Information given:
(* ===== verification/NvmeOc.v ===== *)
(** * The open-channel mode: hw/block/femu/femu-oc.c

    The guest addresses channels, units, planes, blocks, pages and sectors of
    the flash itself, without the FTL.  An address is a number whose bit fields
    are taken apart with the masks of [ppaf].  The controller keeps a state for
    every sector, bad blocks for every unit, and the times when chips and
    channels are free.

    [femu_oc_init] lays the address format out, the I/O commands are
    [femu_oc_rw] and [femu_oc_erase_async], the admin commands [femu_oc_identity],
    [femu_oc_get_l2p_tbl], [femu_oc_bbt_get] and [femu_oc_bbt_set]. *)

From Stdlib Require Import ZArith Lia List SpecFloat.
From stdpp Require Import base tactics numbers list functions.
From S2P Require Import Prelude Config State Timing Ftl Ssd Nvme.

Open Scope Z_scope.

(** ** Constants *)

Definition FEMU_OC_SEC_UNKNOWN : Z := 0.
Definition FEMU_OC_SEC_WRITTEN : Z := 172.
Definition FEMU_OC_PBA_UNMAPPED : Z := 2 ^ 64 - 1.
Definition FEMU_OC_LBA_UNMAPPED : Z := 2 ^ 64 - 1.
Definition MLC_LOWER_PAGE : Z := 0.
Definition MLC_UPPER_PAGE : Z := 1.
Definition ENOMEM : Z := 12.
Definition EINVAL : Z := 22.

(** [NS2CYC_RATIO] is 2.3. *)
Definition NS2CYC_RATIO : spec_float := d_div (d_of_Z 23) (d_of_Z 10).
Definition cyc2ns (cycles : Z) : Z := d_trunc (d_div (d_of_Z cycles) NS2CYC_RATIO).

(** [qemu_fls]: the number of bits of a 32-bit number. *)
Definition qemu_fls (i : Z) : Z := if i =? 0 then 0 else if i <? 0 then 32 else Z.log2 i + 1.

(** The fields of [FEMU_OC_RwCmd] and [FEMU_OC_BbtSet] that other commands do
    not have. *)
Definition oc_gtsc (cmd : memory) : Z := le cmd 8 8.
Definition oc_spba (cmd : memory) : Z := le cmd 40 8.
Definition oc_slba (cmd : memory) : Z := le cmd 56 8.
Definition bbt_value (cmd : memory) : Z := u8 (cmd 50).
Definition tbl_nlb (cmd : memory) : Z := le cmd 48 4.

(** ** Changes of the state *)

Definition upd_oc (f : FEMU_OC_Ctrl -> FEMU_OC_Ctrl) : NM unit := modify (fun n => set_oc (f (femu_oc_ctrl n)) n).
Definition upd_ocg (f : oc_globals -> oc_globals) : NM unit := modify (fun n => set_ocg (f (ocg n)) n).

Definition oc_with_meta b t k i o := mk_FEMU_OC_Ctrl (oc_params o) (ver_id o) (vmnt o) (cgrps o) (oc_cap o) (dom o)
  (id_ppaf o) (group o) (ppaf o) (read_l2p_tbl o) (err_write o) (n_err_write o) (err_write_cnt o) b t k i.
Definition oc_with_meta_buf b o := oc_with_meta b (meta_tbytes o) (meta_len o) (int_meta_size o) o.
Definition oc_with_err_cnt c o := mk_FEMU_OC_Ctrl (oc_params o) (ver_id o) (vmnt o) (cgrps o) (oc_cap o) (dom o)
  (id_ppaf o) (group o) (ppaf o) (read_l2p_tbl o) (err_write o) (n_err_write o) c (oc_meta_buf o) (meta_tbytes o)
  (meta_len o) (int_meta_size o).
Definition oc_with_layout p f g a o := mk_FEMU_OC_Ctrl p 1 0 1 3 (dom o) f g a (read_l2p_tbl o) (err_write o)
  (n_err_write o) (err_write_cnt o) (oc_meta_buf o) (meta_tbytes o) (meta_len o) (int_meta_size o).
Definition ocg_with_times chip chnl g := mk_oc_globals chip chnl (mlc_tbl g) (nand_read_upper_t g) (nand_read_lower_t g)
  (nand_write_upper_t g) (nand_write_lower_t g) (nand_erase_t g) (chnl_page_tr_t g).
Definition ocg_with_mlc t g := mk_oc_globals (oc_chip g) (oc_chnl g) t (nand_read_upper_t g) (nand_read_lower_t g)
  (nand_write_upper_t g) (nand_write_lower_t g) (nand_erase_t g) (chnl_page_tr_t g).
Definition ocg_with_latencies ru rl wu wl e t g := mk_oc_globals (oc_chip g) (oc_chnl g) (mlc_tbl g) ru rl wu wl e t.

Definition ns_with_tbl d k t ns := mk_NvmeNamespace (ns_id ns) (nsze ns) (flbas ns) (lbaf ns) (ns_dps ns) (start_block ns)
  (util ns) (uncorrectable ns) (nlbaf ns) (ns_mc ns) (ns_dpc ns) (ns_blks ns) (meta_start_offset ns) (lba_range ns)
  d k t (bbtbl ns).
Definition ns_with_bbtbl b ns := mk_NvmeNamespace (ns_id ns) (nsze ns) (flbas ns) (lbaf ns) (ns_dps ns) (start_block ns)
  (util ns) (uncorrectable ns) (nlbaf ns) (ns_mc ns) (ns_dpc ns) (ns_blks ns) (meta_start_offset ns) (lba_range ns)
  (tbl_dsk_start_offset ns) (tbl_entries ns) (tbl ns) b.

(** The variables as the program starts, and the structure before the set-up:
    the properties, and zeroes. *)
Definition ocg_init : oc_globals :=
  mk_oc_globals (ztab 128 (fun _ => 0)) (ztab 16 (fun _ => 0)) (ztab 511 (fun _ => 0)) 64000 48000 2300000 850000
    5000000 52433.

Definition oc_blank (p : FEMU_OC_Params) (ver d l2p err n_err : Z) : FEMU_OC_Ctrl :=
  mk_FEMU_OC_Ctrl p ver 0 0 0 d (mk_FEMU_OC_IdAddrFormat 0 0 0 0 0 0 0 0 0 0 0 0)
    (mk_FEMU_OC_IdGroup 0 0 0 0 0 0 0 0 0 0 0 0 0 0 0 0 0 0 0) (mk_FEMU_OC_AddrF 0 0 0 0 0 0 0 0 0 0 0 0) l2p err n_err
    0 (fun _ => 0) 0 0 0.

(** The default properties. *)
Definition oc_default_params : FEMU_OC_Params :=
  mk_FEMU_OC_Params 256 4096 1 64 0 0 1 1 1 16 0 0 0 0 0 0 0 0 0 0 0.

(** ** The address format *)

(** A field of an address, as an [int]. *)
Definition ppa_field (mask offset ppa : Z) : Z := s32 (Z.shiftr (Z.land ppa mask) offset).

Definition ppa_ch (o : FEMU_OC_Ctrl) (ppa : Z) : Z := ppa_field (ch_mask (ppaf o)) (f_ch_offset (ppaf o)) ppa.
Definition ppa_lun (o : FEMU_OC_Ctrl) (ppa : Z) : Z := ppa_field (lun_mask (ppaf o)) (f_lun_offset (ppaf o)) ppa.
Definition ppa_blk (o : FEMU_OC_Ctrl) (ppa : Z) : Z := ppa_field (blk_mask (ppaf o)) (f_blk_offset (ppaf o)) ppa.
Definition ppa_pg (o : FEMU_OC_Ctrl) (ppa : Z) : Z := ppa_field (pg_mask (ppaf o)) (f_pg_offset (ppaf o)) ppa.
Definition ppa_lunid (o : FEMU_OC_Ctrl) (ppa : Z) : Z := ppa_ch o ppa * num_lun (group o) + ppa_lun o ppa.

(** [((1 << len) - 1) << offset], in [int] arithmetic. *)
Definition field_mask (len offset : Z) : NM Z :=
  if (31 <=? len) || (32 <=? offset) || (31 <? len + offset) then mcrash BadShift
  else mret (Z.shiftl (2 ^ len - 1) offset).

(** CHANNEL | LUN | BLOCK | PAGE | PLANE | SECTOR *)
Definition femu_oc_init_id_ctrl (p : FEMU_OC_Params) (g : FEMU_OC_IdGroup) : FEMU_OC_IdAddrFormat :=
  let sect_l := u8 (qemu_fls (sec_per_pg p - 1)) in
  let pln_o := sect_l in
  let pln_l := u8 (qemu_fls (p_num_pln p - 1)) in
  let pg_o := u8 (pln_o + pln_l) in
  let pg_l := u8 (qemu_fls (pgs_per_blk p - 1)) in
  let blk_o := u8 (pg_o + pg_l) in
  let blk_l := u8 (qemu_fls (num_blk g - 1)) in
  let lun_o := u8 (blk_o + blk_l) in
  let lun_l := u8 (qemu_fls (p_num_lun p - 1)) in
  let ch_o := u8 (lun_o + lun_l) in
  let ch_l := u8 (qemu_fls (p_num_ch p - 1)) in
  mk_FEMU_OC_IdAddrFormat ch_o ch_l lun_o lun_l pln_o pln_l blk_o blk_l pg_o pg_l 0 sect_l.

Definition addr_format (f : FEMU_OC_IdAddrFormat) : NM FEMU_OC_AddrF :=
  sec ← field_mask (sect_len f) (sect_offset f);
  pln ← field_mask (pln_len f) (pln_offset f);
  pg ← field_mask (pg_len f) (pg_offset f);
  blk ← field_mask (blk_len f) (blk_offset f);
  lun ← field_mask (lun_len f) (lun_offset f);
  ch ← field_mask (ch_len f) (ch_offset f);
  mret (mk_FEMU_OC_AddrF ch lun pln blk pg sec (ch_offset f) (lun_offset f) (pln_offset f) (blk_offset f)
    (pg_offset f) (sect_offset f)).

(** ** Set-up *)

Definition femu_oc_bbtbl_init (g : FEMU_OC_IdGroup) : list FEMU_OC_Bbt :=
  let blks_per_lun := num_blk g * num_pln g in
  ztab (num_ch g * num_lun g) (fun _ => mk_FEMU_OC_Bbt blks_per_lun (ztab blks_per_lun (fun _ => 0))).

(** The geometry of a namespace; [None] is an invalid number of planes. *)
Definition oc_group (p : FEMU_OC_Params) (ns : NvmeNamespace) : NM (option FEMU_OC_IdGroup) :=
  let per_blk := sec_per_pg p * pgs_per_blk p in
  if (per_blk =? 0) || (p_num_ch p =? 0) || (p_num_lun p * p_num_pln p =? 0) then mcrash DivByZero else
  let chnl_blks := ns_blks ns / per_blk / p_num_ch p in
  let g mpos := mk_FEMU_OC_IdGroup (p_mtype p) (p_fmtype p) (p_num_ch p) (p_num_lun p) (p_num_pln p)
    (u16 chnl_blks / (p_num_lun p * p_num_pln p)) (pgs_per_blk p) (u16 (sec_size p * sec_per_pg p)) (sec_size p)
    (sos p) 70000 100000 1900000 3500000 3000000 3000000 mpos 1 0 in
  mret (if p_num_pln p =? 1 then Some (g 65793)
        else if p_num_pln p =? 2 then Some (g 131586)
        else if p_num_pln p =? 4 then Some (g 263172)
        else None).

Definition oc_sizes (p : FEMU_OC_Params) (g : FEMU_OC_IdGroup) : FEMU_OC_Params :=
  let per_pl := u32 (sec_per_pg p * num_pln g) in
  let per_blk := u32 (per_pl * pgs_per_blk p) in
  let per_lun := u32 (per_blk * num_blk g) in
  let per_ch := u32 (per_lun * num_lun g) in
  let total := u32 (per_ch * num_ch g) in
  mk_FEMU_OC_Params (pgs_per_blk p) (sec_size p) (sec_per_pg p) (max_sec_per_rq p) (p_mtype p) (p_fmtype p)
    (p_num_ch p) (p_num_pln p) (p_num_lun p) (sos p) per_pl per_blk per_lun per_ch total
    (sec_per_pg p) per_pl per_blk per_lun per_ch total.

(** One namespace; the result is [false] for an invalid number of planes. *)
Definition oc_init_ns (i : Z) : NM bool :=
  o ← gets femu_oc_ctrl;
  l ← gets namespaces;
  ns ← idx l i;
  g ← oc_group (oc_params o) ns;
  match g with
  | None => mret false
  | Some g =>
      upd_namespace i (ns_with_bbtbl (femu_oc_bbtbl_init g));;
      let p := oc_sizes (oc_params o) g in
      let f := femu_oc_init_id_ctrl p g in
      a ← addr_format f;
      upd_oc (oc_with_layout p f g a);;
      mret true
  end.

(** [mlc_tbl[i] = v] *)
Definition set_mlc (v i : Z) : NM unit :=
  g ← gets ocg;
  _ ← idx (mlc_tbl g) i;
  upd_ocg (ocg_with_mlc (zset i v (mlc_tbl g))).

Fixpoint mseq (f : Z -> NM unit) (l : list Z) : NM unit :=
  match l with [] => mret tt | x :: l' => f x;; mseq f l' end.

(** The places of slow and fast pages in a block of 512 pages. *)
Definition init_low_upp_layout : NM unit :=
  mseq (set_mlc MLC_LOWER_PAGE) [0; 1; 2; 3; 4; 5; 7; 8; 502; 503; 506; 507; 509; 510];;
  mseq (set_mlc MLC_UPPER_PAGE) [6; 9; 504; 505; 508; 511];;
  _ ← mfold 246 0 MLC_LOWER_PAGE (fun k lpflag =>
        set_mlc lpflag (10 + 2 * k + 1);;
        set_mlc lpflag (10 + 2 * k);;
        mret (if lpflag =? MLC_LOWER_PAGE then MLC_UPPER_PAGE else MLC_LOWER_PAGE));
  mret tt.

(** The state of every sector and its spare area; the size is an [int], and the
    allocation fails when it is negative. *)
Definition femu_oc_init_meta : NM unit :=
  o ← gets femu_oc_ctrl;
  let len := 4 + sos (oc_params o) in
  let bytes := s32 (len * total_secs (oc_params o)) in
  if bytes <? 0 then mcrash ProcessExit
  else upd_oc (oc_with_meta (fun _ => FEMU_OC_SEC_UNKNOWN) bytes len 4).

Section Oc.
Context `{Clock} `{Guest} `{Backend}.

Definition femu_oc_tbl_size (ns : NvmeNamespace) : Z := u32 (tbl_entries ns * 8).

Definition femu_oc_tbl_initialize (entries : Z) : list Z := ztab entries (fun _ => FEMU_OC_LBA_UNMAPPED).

Work to be completed:
Using the entries above, repeat only the lines from the one containing "mk_FEMU_OC_Params (pgs_per_blk p)" through the one containing "(mlc_tbl g) i;", end lines included.

Result:
  mk_FEMU_OC_Params (pgs_per_blk p) (sec_size p) (sec_per_pg p) (max_sec_per_rq p) (p_mtype p) (p_fmtype p)
    (p_num_ch p) (p_num_pln p) (p_num_lun p) (sos p) per_pl per_blk per_lun per_ch total
    (sec_per_pg p) per_pl per_blk per_lun per_ch total.

(** One namespace; the result is [false] for an invalid number of planes. *)
Definition oc_init_ns (i : Z) : NM bool :=
  o ← gets femu_oc_ctrl;
  l ← gets namespaces;
  ns ← idx l i;
  g ← oc_group (oc_params o) ns;
  match g with
  | None => mret false
  | Some g =>
      upd_namespace i (ns_with_bbtbl (femu_oc_bbtbl_init g));;
      let p := oc_sizes (oc_params o) g in
      let f := femu_oc_init_id_ctrl p g in
      a ← addr_format f;
      upd_oc (oc_with_layout p f g a);;
      mret true
  end.

(** [mlc_tbl[i] = v] *)
Definition set_mlc (v i : Z) : NM unit :=
  g ← gets ocg;
  _ ← idx (mlc_tbl g) i;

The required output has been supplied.